**ASSIGNMENT**: Read the listing and extract each line that includes the word "returns".

**RECORDS PROVIDED**:
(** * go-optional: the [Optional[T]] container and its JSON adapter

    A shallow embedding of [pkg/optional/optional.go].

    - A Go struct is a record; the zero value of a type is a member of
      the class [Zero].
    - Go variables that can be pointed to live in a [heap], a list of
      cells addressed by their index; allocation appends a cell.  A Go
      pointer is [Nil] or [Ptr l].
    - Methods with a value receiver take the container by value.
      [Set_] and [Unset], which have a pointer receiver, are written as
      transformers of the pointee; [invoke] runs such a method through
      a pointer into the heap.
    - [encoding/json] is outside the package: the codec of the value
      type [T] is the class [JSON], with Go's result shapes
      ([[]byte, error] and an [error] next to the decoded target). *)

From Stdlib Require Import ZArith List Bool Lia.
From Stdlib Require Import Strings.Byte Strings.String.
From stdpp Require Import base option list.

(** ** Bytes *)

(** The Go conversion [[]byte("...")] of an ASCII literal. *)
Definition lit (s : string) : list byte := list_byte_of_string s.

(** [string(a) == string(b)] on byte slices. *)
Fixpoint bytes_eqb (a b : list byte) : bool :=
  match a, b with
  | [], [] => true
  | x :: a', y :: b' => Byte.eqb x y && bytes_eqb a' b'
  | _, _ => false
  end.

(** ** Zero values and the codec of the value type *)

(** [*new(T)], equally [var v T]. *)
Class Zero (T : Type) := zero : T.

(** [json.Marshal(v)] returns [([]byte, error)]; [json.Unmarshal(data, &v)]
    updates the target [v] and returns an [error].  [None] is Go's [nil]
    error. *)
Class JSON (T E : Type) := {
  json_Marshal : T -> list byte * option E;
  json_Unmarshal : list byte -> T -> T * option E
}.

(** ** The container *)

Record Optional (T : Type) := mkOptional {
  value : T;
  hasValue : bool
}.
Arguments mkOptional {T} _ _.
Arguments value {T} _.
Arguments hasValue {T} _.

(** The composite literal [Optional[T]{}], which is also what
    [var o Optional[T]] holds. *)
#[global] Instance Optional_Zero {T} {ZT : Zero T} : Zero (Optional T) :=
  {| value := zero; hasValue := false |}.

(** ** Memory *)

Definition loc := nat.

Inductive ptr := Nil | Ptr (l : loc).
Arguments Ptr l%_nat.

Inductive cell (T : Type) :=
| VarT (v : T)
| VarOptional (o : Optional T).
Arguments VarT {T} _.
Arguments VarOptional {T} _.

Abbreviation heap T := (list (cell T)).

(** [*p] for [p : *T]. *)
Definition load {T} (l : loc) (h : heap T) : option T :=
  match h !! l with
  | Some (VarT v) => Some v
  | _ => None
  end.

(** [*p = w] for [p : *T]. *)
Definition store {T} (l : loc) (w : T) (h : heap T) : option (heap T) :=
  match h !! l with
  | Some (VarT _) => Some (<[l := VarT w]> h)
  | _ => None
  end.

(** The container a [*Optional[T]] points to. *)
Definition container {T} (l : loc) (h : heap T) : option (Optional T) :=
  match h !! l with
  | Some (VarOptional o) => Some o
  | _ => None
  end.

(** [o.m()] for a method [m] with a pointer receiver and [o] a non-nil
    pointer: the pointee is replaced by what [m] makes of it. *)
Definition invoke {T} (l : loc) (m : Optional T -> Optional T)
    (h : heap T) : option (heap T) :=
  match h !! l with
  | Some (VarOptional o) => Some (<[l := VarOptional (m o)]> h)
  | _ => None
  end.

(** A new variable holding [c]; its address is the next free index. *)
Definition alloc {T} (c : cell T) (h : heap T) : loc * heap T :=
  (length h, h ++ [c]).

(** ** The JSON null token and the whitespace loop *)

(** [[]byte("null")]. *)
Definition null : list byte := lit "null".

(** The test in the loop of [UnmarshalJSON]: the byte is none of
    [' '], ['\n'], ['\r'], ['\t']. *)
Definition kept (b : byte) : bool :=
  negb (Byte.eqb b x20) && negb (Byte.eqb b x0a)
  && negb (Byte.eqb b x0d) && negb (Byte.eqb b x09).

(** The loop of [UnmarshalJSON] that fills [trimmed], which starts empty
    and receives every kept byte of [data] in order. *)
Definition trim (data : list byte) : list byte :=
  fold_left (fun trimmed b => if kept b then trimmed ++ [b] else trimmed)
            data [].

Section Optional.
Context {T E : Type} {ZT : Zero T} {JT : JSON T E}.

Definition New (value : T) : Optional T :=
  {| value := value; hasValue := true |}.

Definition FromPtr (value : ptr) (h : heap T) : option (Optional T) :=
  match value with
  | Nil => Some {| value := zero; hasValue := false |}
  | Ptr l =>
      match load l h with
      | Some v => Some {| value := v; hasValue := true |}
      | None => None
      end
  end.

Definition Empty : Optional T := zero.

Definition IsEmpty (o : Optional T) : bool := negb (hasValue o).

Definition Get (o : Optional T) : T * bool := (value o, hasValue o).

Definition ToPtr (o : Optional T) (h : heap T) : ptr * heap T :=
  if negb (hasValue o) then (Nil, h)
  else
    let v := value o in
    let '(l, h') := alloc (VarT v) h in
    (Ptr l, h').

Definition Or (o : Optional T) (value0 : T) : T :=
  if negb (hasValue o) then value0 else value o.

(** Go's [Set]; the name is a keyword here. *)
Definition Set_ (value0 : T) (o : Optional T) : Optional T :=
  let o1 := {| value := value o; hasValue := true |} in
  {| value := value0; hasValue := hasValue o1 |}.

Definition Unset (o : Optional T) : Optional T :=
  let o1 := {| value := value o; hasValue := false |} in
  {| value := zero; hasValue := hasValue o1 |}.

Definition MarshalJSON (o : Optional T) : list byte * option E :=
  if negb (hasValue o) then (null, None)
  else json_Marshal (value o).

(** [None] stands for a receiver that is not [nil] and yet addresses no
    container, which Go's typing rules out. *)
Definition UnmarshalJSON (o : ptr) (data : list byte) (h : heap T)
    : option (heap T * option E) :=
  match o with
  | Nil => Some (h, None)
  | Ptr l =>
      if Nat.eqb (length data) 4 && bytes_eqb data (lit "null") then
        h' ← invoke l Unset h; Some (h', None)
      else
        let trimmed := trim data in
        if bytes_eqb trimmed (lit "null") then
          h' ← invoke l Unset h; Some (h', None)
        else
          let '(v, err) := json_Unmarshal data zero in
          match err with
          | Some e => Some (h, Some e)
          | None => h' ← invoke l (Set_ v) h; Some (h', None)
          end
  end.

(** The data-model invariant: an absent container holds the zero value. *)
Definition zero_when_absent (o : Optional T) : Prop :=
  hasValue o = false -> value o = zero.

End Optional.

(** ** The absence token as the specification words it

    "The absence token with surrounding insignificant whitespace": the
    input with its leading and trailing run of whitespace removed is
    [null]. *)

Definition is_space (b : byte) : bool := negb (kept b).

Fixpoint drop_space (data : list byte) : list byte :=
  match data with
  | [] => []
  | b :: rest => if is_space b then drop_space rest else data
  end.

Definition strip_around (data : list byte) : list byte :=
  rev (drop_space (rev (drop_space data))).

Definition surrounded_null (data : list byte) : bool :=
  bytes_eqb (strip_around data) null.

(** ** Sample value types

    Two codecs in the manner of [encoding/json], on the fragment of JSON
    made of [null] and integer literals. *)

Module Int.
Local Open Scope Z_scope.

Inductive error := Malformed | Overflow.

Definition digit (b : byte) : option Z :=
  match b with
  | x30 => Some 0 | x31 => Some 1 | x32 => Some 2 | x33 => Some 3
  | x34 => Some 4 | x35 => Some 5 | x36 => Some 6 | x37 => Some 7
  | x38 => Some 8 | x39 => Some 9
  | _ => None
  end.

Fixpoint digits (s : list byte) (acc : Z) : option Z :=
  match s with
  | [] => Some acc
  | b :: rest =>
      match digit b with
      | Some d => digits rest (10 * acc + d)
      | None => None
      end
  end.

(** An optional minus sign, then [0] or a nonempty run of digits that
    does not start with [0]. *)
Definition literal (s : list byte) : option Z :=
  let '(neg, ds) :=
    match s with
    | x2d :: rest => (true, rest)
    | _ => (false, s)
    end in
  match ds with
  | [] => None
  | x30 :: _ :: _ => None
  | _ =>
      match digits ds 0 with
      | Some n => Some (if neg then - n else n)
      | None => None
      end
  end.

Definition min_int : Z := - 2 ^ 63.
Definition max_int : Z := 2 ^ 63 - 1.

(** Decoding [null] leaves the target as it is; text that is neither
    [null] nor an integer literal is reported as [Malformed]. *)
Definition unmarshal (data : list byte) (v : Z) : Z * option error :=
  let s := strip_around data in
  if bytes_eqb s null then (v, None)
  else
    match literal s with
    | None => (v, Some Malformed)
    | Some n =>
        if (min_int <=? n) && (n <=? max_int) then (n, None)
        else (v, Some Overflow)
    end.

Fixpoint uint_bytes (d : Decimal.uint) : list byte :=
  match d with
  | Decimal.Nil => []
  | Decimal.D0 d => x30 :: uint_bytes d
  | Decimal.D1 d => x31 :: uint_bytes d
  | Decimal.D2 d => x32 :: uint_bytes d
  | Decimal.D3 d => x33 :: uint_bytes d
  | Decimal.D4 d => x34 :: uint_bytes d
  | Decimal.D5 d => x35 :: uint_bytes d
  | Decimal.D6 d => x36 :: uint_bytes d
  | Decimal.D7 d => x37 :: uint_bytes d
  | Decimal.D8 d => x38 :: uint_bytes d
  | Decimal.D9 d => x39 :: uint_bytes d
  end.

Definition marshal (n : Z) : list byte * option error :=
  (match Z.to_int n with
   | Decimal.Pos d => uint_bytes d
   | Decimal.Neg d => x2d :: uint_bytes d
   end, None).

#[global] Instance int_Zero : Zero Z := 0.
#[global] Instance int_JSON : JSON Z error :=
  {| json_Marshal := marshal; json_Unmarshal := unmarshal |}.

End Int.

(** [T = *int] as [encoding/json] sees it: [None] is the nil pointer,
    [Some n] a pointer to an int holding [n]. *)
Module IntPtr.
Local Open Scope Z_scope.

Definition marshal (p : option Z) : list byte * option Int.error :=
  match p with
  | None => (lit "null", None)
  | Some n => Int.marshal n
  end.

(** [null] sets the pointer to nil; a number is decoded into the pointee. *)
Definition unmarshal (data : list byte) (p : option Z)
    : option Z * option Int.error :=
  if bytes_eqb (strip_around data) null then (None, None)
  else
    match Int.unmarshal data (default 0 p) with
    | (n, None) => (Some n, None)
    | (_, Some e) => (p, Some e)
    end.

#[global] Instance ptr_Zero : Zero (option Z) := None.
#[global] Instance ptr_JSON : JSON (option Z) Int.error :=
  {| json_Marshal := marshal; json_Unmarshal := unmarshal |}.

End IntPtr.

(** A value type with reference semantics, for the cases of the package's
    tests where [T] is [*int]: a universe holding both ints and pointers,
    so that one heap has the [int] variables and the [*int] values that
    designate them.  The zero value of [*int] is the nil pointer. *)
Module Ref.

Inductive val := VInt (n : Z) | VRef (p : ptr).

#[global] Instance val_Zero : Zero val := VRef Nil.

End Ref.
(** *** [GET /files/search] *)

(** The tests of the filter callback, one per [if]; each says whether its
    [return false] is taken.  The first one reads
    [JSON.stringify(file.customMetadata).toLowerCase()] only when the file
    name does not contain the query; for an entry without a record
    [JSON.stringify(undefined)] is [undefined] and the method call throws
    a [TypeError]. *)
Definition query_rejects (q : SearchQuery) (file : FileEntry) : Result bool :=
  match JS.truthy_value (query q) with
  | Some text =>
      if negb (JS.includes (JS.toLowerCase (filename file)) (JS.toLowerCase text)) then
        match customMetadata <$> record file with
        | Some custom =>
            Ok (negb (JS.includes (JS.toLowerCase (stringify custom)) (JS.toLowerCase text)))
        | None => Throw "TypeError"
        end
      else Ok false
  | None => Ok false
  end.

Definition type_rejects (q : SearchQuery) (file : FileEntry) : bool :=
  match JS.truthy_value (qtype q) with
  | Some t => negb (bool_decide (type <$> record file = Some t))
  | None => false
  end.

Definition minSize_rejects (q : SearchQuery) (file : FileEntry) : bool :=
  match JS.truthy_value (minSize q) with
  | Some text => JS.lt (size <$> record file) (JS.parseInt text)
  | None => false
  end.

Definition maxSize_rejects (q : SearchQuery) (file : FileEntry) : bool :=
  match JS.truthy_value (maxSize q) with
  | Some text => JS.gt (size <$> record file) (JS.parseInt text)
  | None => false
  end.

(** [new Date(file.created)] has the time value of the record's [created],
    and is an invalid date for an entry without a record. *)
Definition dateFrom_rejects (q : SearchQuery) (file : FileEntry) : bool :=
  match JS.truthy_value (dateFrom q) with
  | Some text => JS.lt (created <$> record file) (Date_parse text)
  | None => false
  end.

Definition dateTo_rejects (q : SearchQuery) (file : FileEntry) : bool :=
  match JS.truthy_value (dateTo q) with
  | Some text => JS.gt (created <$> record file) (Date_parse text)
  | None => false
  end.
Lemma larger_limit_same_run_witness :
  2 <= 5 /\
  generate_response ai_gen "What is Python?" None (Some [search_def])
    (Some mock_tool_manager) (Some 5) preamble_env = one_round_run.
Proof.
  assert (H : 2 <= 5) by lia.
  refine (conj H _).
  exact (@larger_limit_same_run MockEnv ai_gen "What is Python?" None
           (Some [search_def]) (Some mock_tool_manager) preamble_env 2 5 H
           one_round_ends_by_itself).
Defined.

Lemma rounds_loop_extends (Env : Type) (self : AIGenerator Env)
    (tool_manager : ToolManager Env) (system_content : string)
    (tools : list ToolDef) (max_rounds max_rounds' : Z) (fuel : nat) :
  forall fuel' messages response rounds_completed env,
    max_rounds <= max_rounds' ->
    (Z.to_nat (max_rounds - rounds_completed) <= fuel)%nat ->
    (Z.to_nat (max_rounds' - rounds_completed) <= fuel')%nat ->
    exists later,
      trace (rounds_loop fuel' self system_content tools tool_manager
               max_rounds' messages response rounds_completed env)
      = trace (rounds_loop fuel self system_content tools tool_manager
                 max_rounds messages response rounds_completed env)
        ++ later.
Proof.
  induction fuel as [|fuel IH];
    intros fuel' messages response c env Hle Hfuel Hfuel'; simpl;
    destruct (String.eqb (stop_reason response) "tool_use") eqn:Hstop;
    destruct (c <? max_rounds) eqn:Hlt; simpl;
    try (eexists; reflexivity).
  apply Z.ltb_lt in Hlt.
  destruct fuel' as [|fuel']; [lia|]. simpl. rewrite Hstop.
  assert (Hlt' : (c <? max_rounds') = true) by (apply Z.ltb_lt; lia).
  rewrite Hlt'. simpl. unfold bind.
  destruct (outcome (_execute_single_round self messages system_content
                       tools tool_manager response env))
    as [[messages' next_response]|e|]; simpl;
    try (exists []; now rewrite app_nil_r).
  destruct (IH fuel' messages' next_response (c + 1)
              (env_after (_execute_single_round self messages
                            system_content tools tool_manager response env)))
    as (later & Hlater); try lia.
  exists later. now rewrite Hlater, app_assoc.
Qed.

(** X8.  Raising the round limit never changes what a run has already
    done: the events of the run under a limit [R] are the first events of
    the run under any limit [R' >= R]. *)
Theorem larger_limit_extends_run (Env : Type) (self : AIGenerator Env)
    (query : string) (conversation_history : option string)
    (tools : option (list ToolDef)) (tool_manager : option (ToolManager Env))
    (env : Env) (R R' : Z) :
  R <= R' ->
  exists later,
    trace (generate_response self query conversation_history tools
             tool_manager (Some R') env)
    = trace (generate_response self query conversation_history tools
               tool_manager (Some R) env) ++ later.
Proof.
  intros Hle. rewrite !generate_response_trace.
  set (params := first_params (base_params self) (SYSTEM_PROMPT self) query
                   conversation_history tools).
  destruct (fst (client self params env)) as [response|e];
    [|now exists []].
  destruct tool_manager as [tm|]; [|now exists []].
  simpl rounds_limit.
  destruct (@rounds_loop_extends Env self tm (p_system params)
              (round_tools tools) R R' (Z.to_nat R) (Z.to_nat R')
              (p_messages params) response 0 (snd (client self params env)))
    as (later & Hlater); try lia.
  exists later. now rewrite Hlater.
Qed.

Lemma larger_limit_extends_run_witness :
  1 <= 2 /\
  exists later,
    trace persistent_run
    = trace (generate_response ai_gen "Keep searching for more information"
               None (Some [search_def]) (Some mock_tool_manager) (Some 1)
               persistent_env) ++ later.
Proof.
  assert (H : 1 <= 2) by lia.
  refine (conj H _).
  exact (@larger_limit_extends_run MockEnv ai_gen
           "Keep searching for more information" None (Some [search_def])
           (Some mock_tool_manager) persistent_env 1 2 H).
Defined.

**ANSWER TO THE EXERCISE**:
(** [json.Marshal(v)] returns [([]byte, error)]; [json.Unmarshal(data, &v)]
    updates the target [v] and returns an [error].  [None] is Go's [nil]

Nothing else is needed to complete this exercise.